INPUT FOR THIS TASK:
══════

#[export] Instance StronglySorted_dec {A} (R : A -> A -> Prop) `{!RelDecision R} l :
  Decision (StronglySorted R l).
Proof.
  induction l as [|a l IH]; [left; constructor|].
  destruct IH as [Hs|Hs]; [|right; by inversion 1].
  destruct (decide (Forall (R a) l)); [left; by constructor|right; by inversion 1].
Defined.

#[export] Instance objs_ok_dec os : Decision (objs_ok os).
Proof. unfold objs_ok. apply _. Defined.

Lemma o_covers_valid o key :
  o_valid o -> o_covers o key = true <-> (o_key o <= key < o_key o + o_size o)%Z.
Proof.
  intros (? & ? & ?). unfold o_covers. rewrite u32_id by lia.
  rewrite andb_true_iff, Z.leb_le, Z.ltb_lt. lia.
Qed.

Lemma StronglySorted_impl {A} (R R' : A -> A -> Prop) l :
  (forall a b, a ∈ l -> b ∈ l -> R a b -> R' a b) -> StronglySorted R l -> StronglySorted R' l.
Proof.
  intros HR Hl. induction Hl as [|a l Hs IH Hf]; constructor.
  - apply IH. intros b c Hb Hc. apply HR; set_solver.
  - rewrite Forall_forall in Hf |- *. intros b Hb. apply HR; [set_solver..|auto].
Qed.

Lemma objs_ok_lt os : objs_ok os -> StronglySorted obj_lt os.
Proof.
  intros [Hs Hv]. eapply StronglySorted_impl; [|done]. rewrite Forall_forall in Hv.
  intros a b Ha _ Hab. destruct (Hv a Ha) as (? & ? & ?). unfold o_below, obj_lt in *. lia.
Qed.

Lemma objs_ok_app l r : objs_ok (l ++ r) -> objs_ok l /\ objs_ok r.
Proof.
  intros [Hs [? ?]%Forall_app]. unfold objs_ok.
  enough (StronglySorted o_below l /\ StronglySorted o_below r) as [? ?] by done. clear -Hs.
  induction l as [|a l IH]; simpl in *; [split; [constructor|done]|].
  inversion Hs as [|?? Hs' Hf]; subst. apply Forall_app in Hf as [? ?]. destruct (IH Hs'). split; [by constructor|done].
Qed.

Lemma objs_ok_del l o r : objs_ok (l ++ o :: r) -> objs_ok (l ++ r).
Proof.
  intros [Hs Hv]. split; [by apply StronglySorted_mid in Hs as [? _]|].
  apply Forall_app in Hv as [? Hv]. inversion Hv; subst. by apply Forall_app.
Qed.

Lemma StronglySorted_fmap {A B} (f : A -> B) (R : A -> A -> Prop) (R' : B -> B -> Prop) l :
  (forall a b, R a b <-> R' (f a) (f b)) -> StronglySorted R l <-> StronglySorted R' (f <$> l).
Proof.
  intros HR. induction l as [|a l IH]; [split; constructor|]. rewrite fmap_cons.
  split; inversion 1 as [|?? Hs Hf]; subst; constructor.
  - by apply IH.
  - apply Forall_fmap. eapply Forall_impl; [exact Hf|]. intros b. apply HR.
  - by apply IH.
  - rewrite Forall_fmap in Hf. eapply Forall_impl; [exact Hf|]. intros b. apply HR.
Qed.

Lemma bst_objs t : bst t <-> StronglySorted obj_lt (objs t).
Proof. by apply StronglySorted_fmap. Qed.

(** ** The abstraction

    [store s os]: the tree in [s] is a red-black search tree that holds the
    objects [os], in order, and every allocated node is in it. *)

Definition store (s : rb_state) (os : list obj) : Prop :=
  exists t, rb_rep s t /\ rb_tree t /\ objs t = os /\ StronglySorted obj_lt os /\
    base.size (heap s) = S (length os).

Lemma count_objs t : length (objs t) = count t.
Proof. unfold objs. by rewrite length_fmap, count_inorder. Qed.

(** A store with as many blocks as objects has no block outside the tree. *)
Lemma store_tight s t q :
  rb_rep s t -> base.size (heap s) = S (count t) -> q ∉ locs t -> heap s !! Loc q = None.
Proof.
  intros Hz Hsz Hq. destruct (heap s !! Loc q) as [n|] eqn:Hn; [|done]. exfalso.
  destruct (free_spec s t q Hz Hq) as (s' & _ & Hz' & Hsz' & _); [by rewrite Hn|].
  pose proof (count_heap _ _ Hz'). lia.
Qed.

Lemma objs_plug k t : objs (plug k t) = (obj_of <$> ents_before k) ++ objs t ++ (obj_of <$> ents_after k).
Proof. unfold objs. by rewrite inorder_plug, !fmap_app. Qed.

Lemma objs_node c l p e r : objs (T c l p e r) = objs l ++ obj_of e :: objs r.
Proof. unfold objs. simpl. by rewrite fmap_app. Qed.

Lemma covers_node l r par c e key : covers (node_of l r par c e) key = o_covers (obj_of e) key.
Proof. done. Qed.

(** ** Lookup *)

(** Nothing in [os] covers [key]. *)
Definition uncovered (os : list obj) (key : Z) : Prop := Forall (fun o => o_covers o key = false) os.

Lemma uncovered_above o os key :
  Forall (obj_lt o) os -> (key <= o_key o)%Z -> uncovered os key.
Proof.
  intros Hf Hk. eapply Forall_impl; [exact Hf|]. intros o' Ho. unfold obj_lt in Ho.
  unfold o_covers. destruct (Z.leb_spec (o_key o') key); [lia|done].
Qed.

Lemma uncovered_below o os key :
  Forall (fun o' => o_below o' o) os -> Forall o_valid os -> (o_key o < key)%Z -> uncovered os key.
Proof.
  intros Hf Hv Hk. unfold uncovered. rewrite Forall_forall in Hf, Hv |- *. intros o' Ho.
  specialize (Hf _ Ho). specialize (Hv _ Ho). unfold o_below in Hf.
  destruct (o_covers o' key) eqn:Hc; [|done]. apply o_covers_valid in Hc; [lia|done].
Qed.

══════

WHAT IS BEING ASKED:
The response must contain every entry, each one identical to the original.

RESULT OF THE TASK:
#[export] Instance StronglySorted_dec {A} (R : A -> A -> Prop) `{!RelDecision R} l :
  Decision (StronglySorted R l).
Proof.
  induction l as [|a l IH]; [left; constructor|].
  destruct IH as [Hs|Hs]; [|right; by inversion 1].
  destruct (decide (Forall (R a) l)); [left; by constructor|right; by inversion 1].
Defined.

#[export] Instance objs_ok_dec os : Decision (objs_ok os).
Proof. unfold objs_ok. apply _. Defined.

Lemma o_covers_valid o key :
  o_valid o -> o_covers o key = true <-> (o_key o <= key < o_key o + o_size o)%Z.
Proof.
  intros (? & ? & ?). unfold o_covers. rewrite u32_id by lia.
  rewrite andb_true_iff, Z.leb_le, Z.ltb_lt. lia.
Qed.

Lemma StronglySorted_impl {A} (R R' : A -> A -> Prop) l :
  (forall a b, a ∈ l -> b ∈ l -> R a b -> R' a b) -> StronglySorted R l -> StronglySorted R' l.
Proof.
  intros HR Hl. induction Hl as [|a l Hs IH Hf]; constructor.
  - apply IH. intros b c Hb Hc. apply HR; set_solver.
  - rewrite Forall_forall in Hf |- *. intros b Hb. apply HR; [set_solver..|auto].
Qed.

Lemma objs_ok_lt os : objs_ok os -> StronglySorted obj_lt os.
Proof.
  intros [Hs Hv]. eapply StronglySorted_impl; [|done]. rewrite Forall_forall in Hv.
  intros a b Ha _ Hab. destruct (Hv a Ha) as (? & ? & ?). unfold o_below, obj_lt in *. lia.
Qed.

Lemma objs_ok_app l r : objs_ok (l ++ r) -> objs_ok l /\ objs_ok r.
Proof.
  intros [Hs [? ?]%Forall_app]. unfold objs_ok.
  enough (StronglySorted o_below l /\ StronglySorted o_below r) as [? ?] by done. clear -Hs.
  induction l as [|a l IH]; simpl in *; [split; [constructor|done]|].
  inversion Hs as [|?? Hs' Hf]; subst. apply Forall_app in Hf as [? ?]. destruct (IH Hs'). split; [by constructor|done].
Qed.

Lemma objs_ok_del l o r : objs_ok (l ++ o :: r) -> objs_ok (l ++ r).
Proof.
  intros [Hs Hv]. split; [by apply StronglySorted_mid in Hs as [? _]|].
  apply Forall_app in Hv as [? Hv]. inversion Hv; subst. by apply Forall_app.
Qed.

Lemma StronglySorted_fmap {A B} (f : A -> B) (R : A -> A -> Prop) (R' : B -> B -> Prop) l :
  (forall a b, R a b <-> R' (f a) (f b)) -> StronglySorted R l <-> StronglySorted R' (f <$> l).
Proof.
  intros HR. induction l as [|a l IH]; [split; constructor|]. rewrite fmap_cons.
  split; inversion 1 as [|?? Hs Hf]; subst; constructor.
  - by apply IH.
  - apply Forall_fmap. eapply Forall_impl; [exact Hf|]. intros b. apply HR.
  - by apply IH.
  - rewrite Forall_fmap in Hf. eapply Forall_impl; [exact Hf|]. intros b. apply HR.
Qed.

Lemma bst_objs t : bst t <-> StronglySorted obj_lt (objs t).
Proof. by apply StronglySorted_fmap. Qed.

(** ** The abstraction

    [store s os]: the tree in [s] is a red-black search tree that holds the
    objects [os], in order, and every allocated node is in it. *)

Definition store (s : rb_state) (os : list obj) : Prop :=
  exists t, rb_rep s t /\ rb_tree t /\ objs t = os /\ StronglySorted obj_lt os /\
    base.size (heap s) = S (length os).

Lemma count_objs t : length (objs t) = count t.
Proof. unfold objs. by rewrite length_fmap, count_inorder. Qed.

(** A store with as many blocks as objects has no block outside the tree. *)
Lemma store_tight s t q :
  rb_rep s t -> base.size (heap s) = S (count t) -> q ∉ locs t -> heap s !! Loc q = None.
Proof.
  intros Hz Hsz Hq. destruct (heap s !! Loc q) as [n|] eqn:Hn; [|done]. exfalso.
  destruct (free_spec s t q Hz Hq) as (s' & _ & Hz' & Hsz' & _); [by rewrite Hn|].
  pose proof (count_heap _ _ Hz'). lia.
Qed.

Lemma objs_plug k t : objs (plug k t) = (obj_of <$> ents_before k) ++ objs t ++ (obj_of <$> ents_after k).
Proof. unfold objs. by rewrite inorder_plug, !fmap_app. Qed.

Lemma objs_node c l p e r : objs (T c l p e r) = objs l ++ obj_of e :: objs r.
Proof. unfold objs. simpl. by rewrite fmap_app. Qed.

Lemma covers_node l r par c e key : covers (node_of l r par c e) key = o_covers (obj_of e) key.
Proof. done. Qed.

(** ** Lookup *)

(** Nothing in [os] covers [key]. *)
Definition uncovered (os : list obj) (key : Z) : Prop := Forall (fun o => o_covers o key = false) os.

Lemma uncovered_above o os key :
  Forall (obj_lt o) os -> (key <= o_key o)%Z -> uncovered os key.
Proof.
  intros Hf Hk. eapply Forall_impl; [exact Hf|]. intros o' Ho. unfold obj_lt in Ho.
  unfold o_covers. destruct (Z.leb_spec (o_key o') key); [lia|done].
Qed.

Lemma uncovered_below o os key :
  Forall (fun o' => o_below o' o) os -> Forall o_valid os -> (o_key o < key)%Z -> uncovered os key.
Proof.
  intros Hf Hv Hk. unfold uncovered. rewrite Forall_forall in Hf, Hv |- *. intros o' Ho.
  specialize (Hf _ Ho). specialize (Hv _ Ho). unfold o_below in Hf.
  destruct (o_covers o' key) eqn:Hc; [|done]. apply o_covers_valid in Hc; [lia|done].
Qed.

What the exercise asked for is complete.